MATERIAL PROVIDED -
+-------+

(** * lld-ood: parking garage, singletons, observer and two algorithm snippets

    A shallow embedding of the JavaScript sources
      - [lld/javascript/parking-garage.js]
      - [design-patterns/creational/singleton.js]
      - the observer example and [getSpecialString]
      - [liveupdates/PriorityQueue.js]
    together with the properties the specification states about them.

    JavaScript numbers are IEEE 754 binary64 values.  The only place where
    non-integral numbers occur is the [Level] constructor, which multiplies
    the spot count by [0.1] and [0.7]; there the product is computed with
    Rocq's primitive binary64 floats, so that rounding is the one the
    program performs. *)

From Stdlib Require Import ZArith Lia PrimFloat FloatOps SpecFloat Uint63.
From Stdlib Require Import Ascii String OrderedTypeEx.
From stdpp Require Import base list strings sorting.

(* The decimal literals [0.1] and [0.7] of the source denote the nearest
   binary64 values, as they do in JavaScript. *)
Set Warnings "-inexact-float".
Open Scope Z_scope.

(** ** Values shared by all modules: exceptions and the result of a call *)

Module JS.

(** The exceptions the sources can raise. *)
Inductive exn : Type :=
| Error (message : string)           (* [throw new Error(message)] *)
| ReferenceError (message : string)  (* an unbound identifier is read *)
| TypeError (message : string).

(** A call either completes with a value or throws. *)
Inductive result (A : Type) : Type :=
| Ok (a : A)
| Throw (e : exn).
Arguments Ok {A} a.
Arguments Throw {A} e.

#[global] Instance result_ret : MRet result := λ A a, Ok a.
#[global] Instance result_bind : MBind result := λ A B k m,
  match m with
  | Ok a => k a
  | Throw e => Throw e
  end.

Definition completes {A} (m : result A) : Prop :=
  match m with Ok _ => True | Throw _ => False end.

(** The number denoted by an integer, and [Math.floor] on binary64 (finite
    values only: the programs apply it to finite products). *)
Definition Number (n : Z) : float :=
  if n <? 0 then PrimFloat.opp (PrimFloat.of_uint63 (Uint63.of_Z (- n)))
  else PrimFloat.of_uint63 (Uint63.of_Z n).

Definition Math_floor (x : float) : Z :=
  match Prim2SF x with
  | S754_finite false m e =>
      if 0 <=? e then Z.shiftl (Z.pos m) e else Z.shiftr (Z.pos m) (- e)
  | S754_finite true m e =>
      if 0 <=? e then - Z.shiftl (Z.pos m) e
      else - Z.shiftr (Z.pos m + (2 ^ (- e) - 1)) (- e)
  | _ => 0
  end.

End JS.

(** ** The parking garage *)

Module ParkingGarage.
Import JS.

Inductive VehicleType : Type := CAR | MOTORCYCLE | TRUCK.

#[global] Instance VehicleType_eq_dec : EqDecision VehicleType.
Proof. solve_decision. Defined.

(** A vehicle object.  [ref] is the identity of the object: [===] on two
    vehicles compares references, not contents.  [Vehicle] is abstract (its
    constructor throws when called directly); vehicles are built by the
    three subclasses. *)
Record Vehicle : Type := mkVehicle {
  ref : nat;
  licensePlate : string;
  type : VehicleType
}.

+-------+

WHAT THE EXERCISE ASKS - Please copy out the preceding data in full, exactly as written.

FINISHED TASK -
(** * lld-ood: parking garage, singletons, observer and two algorithm snippets

    A shallow embedding of the JavaScript sources
      - [lld/javascript/parking-garage.js]
      - [design-patterns/creational/singleton.js]
      - the observer example and [getSpecialString]
      - [liveupdates/PriorityQueue.js]
    together with the properties the specification states about them.

    JavaScript numbers are IEEE 754 binary64 values.  The only place where
    non-integral numbers occur is the [Level] constructor, which multiplies
    the spot count by [0.1] and [0.7]; there the product is computed with
    Rocq's primitive binary64 floats, so that rounding is the one the
    program performs. *)

From Stdlib Require Import ZArith Lia PrimFloat FloatOps SpecFloat Uint63.
From Stdlib Require Import Ascii String OrderedTypeEx.
From stdpp Require Import base list strings sorting.

(* The decimal literals [0.1] and [0.7] of the source denote the nearest
   binary64 values, as they do in JavaScript. *)
Set Warnings "-inexact-float".
Open Scope Z_scope.

(** ** Values shared by all modules: exceptions and the result of a call *)

Module JS.

(** The exceptions the sources can raise. *)
Inductive exn : Type :=
| Error (message : string)           (* [throw new Error(message)] *)
| ReferenceError (message : string)  (* an unbound identifier is read *)
| TypeError (message : string).

(** A call either completes with a value or throws. *)
Inductive result (A : Type) : Type :=
| Ok (a : A)
| Throw (e : exn).
Arguments Ok {A} a.
Arguments Throw {A} e.

#[global] Instance result_ret : MRet result := λ A a, Ok a.
#[global] Instance result_bind : MBind result := λ A B k m,
  match m with
  | Ok a => k a
  | Throw e => Throw e
  end.

Definition completes {A} (m : result A) : Prop :=
  match m with Ok _ => True | Throw _ => False end.

(** The number denoted by an integer, and [Math.floor] on binary64 (finite
    values only: the programs apply it to finite products). *)
Definition Number (n : Z) : float :=
  if n <? 0 then PrimFloat.opp (PrimFloat.of_uint63 (Uint63.of_Z (- n)))
  else PrimFloat.of_uint63 (Uint63.of_Z n).

Definition Math_floor (x : float) : Z :=
  match Prim2SF x with
  | S754_finite false m e =>
      if 0 <=? e then Z.shiftl (Z.pos m) e else Z.shiftr (Z.pos m) (- e)
  | S754_finite true m e =>
      if 0 <=? e then - Z.shiftl (Z.pos m) e
      else - Z.shiftr (Z.pos m + (2 ^ (- e) - 1)) (- e)
  | _ => 0
  end.

End JS.

(** ** The parking garage *)

Module ParkingGarage.
Import JS.

Inductive VehicleType : Type := CAR | MOTORCYCLE | TRUCK.

#[global] Instance VehicleType_eq_dec : EqDecision VehicleType.
Proof. solve_decision. Defined.

(** A vehicle object.  [ref] is the identity of the object: [===] on two
    vehicles compares references, not contents.  [Vehicle] is abstract (its
    constructor throws when called directly); vehicles are built by the
    three subclasses. *)
Record Vehicle : Type := mkVehicle {
  ref : nat;
  licensePlate : string;
  type : VehicleType
}.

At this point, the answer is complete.